◆ Task goal ◆
Look below for the line that has "assert (H0 : 0". Set down the lines from there through the line that has "assert (Hs : 0 <= e1 - e2 - e') by lia.", exactly as written.

(Beginning of Records supplied)

(* ================================================================== *)
(** ** Binary64: the operations the loop uses *)
(* ================================================================== *)

Lemma float_of_int_exact (z : Z) :
  Z.abs z < 2 ^ 53 ->
  exists f, PyFloat.float_of_int z = Ret f /\ is_dyadic f z 0.
Proof.
  intros Hz. unfold PyFloat.float_of_int.
  pose proof (binary_normalize_exact z 0 z 0 ltac:(cbn; lia) Hz ltac:(lia) ltac:(lia)) as H.
  cbn [Z.add] in H.
  destruct (binary_normalize PyFloat.prec PyFloat.emax z 0 false) as [s | s | | s m e];
    cbn in H; try contradiction; eexists; split; try reflexivity; exact H.
Qed.

Lemma new_location_up (q m2 r : Z) :
  up q (new_location m2 r) = if r =? 0 then q else q + 1.
Proof.
  unfold new_location, new_location_even, new_location_odd.
  destruct (Z.even m2), (r =? 0); reflexivity.
Qed.

Lemma new_location_exact (m2 : Z) : new_location m2 0 = loc_Exact.
Proof. unfold new_location, new_location_even, new_location_odd. destruct (Z.even m2); reflexivity. Qed.

Lemma div_core_spec (m1 m2 : positive) (e1 e2 : Z) :
  let e' := Z.min (fexp PyFloat.prec PyFloat.emax
                     (Zdigits2 (Zpos m1) + e1 - (Zdigits2 (Zpos m2) + e2))) (e1 - e2) in
  let m' := Zpos m1 * 2 ^ (e1 - e2 - e') in
  SFdiv_core_binary PyFloat.prec PyFloat.emax (Zpos m1) e1 (Zpos m2) e2 =
    (m' / Zpos m2, e', new_location (Zpos m2) (m' mod Zpos m2)).
Proof.
  intros e' m'. unfold SFdiv_core_binary. fold e'.
  assert (Hs : 0 <= e1 - e2 - e') by (unfold e'; lia).
  assert (Hm : match e1 - e2 - e' with
               | Z0 => Zpos m1
               | Zpos _ => Z.shiftl (Zpos m1) (e1 - e2 - e')
               | Zneg _ => 0
               end = m').
  { unfold m'. destruct (e1 - e2 - e') as [ | p | p] eqn:E; try lia.
    apply Z.shiftl_mul_pow2. lia. }
  rewrite Hm. unfold Z.div, Z.modulo.
  destruct (Z.div_eucl m' (Z.pos m2)) as [q r]. reflexivity.
Qed.

Lemma is_dyadic_digits (s : bool) (m : positive) (e N E : Z) :
  is_dyadic (S754_finite s m e) N E ->
  Z.abs N <> 0 /\ Zpos m = Z.abs N * 2 ^ (E - e) /\
  Zdigits2 (Zpos m) + e = Zdigits2 (Z.abs N) + E.
Proof.
  unfold is_dyadic. intros [He Hm].
  assert (Hp : 0 < 2 ^ (E - e)) by (apply pow2_pos; lia).
  assert (Hm' : Zpos m = Z.abs N * 2 ^ (E - e)) by (destruct s; cbn in Hm; nia).
  assert (HN : Z.abs N <> 0) by nia.
  repeat split; try assumption.
  rewrite Hm', Zdigits2_mul_pow2 by lia. lia.
Qed.

(** Division stays below a representable bound that the exact quotient
    respects. *)
Lemma div_bounded (x y : spec_float) (N D E Mb Eb : Z) :
  is_dyadic x N E -> is_dyadic y D E -> D <> 0 ->
  representable Mb Eb -> 0 <= Eb ->
  Z.abs N <= Mb * 2 ^ Eb * Z.abs D ->
  is_bounded (SFdiv PyFloat.prec PyFloat.emax x y) Mb Eb.
Proof.
  intros Hx Hy HD HB HEb Hle.
  destruct y as [sy | sy | | sy m2 e2]; cbn in Hy; try contradiction; try lia.
  destruct x as [sx | sx | | sx m1 e1]; cbn in Hx; try contradiction; [ exact I | ].
  destruct (is_dyadic_digits _ _ _ _ _ Hx) as (HN0 & Hm1 & Hd1).
  destruct (is_dyadic_digits _ _ _ _ _ Hy) as (HD0 & Hm2 & Hd2).
  destruct Hx as [He1 _], Hy as [He2 _].
  cbn [SFdiv]. rewrite div_core_spec.
  set (e' := Z.min _ _). set (m' := Z.pos m1 * 2 ^ (e1 - e2 - e')).
  destruct HB as [HMb HEb'].
  assert (HpEb : 0 < 2 ^ Eb) by (apply pow2_pos; lia).
  assert (HdN : Zdigits2 (Z.abs N) <= 53 + Eb + Zdigits2 (Z.abs D)).
  { pose proof (Zdigits2_nonneg (Z.abs D)).
    apply Zdigits2_le; try lia.
    pose proof (Zdigits2_spec (Z.abs D) ltac:(lia)) as [_ HDlt].
    rewrite !Z.pow_add_r by lia.
    apply Z.le_lt_trans with (1 := Hle).
    assert (H0 : 0 <= Mb * 2 ^ Eb) by (apply Z.mul_nonneg_nonneg; lia).
    assert (H1 : Mb * 2 ^ Eb < 2 ^ 53 * 2 ^ Eb) by (apply Z.mul_lt_mono_pos_r; lia).
    apply Z.mul_lt_mono_nonneg; lia. }
  assert (He' : e' <= Eb /\ e' <= e1 - e2) by (unfold e'; rewrite fexp_eq; lia).
  assert (Hs : 0 <= e1 - e2 - e') by lia.
  set (K := Mb * 2 ^ (Eb - e')).
  assert (Hm'K : m' <= K * Zpos m2).
  { unfold m', K. rewrite Hm1, Hm2.
    assert (0 < 2 ^ (E - e2 - e')) by (apply pow2_pos; lia).
    replace (Z.abs N * 2 ^ (E - e1) * 2 ^ (e1 - e2 - e')) with (Z.abs N * 2 ^ (E - e2 - e')).
    2:{ replace (E - e2 - e') with ((E - e1) + (e1 - e2 - e')) by lia.
        rewrite Z.pow_add_r by lia. lia. }
    replace (Mb * 2 ^ (Eb - e') * (Z.abs D * 2 ^ (E - e2)))
      with (Mb * 2 ^ Eb * Z.abs D * 2 ^ (E - e2 - e')).
    2:{ transitivity (Mb * Z.abs D * (2 ^ Eb * 2 ^ (E - e2 - e'))); [ lia | ].
        transitivity (Mb * Z.abs D * (2 ^ (Eb - e') * 2 ^ (E - e2))); [ | lia ].
        rewrite <- !Z.pow_add_r by lia. f_equal. f_equal. lia. }
    nia. }
  pose proof (Z.div_mod m' (Zpos m2) ltac:(lia)) as Hdm.
  pose proof (Z.mod_pos_bound m' (Zpos m2) ltac:(lia)) as Hmod.
  assert (Hm'0 : 0 <= m') by (unfold m'; assert (0 < 2 ^ (e1 - e2 - e')) by (apply pow2_pos; lia); nia).
  apply round_le.
  - apply Z.div_pos; lia.
  - lia.
  - split; [ assumption | lia ].
  - fold K. rewrite new_location_up.
    destruct (Z.eqb_spec (m' mod Zpos m2) 0); nia.
Qed.

Lemma is_dyadic_sign (s : bool) (m : positive) (e N E : Z) :
  is_dyadic (S754_finite s m e) N E -> s = (N <? 0).
Proof.
  unfold is_dyadic. intros [He Hm].
  assert (Hp : 0 < 2 ^ (E - e)) by (apply pow2_pos; lia).
  destruct s; cbn in Hm; symmetry; [ apply Z.ltb_lt | apply Z.ltb_ge ]; nia.
Qed.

(End of Records supplied)

◆ Task response ◆
    assert (H0 : 0 <= Mb * 2 ^ Eb) by (apply Z.mul_nonneg_nonneg; lia).
    assert (H1 : Mb * 2 ^ Eb < 2 ^ 53 * 2 ^ Eb) by (apply Z.mul_lt_mono_pos_r; lia).
    apply Z.mul_lt_mono_nonneg; lia. }
  assert (He' : e' <= Eb /\ e' <= e1 - e2) by (unfold e'; rewrite fexp_eq; lia).
  assert (Hs : 0 <= e1 - e2 - e') by lia.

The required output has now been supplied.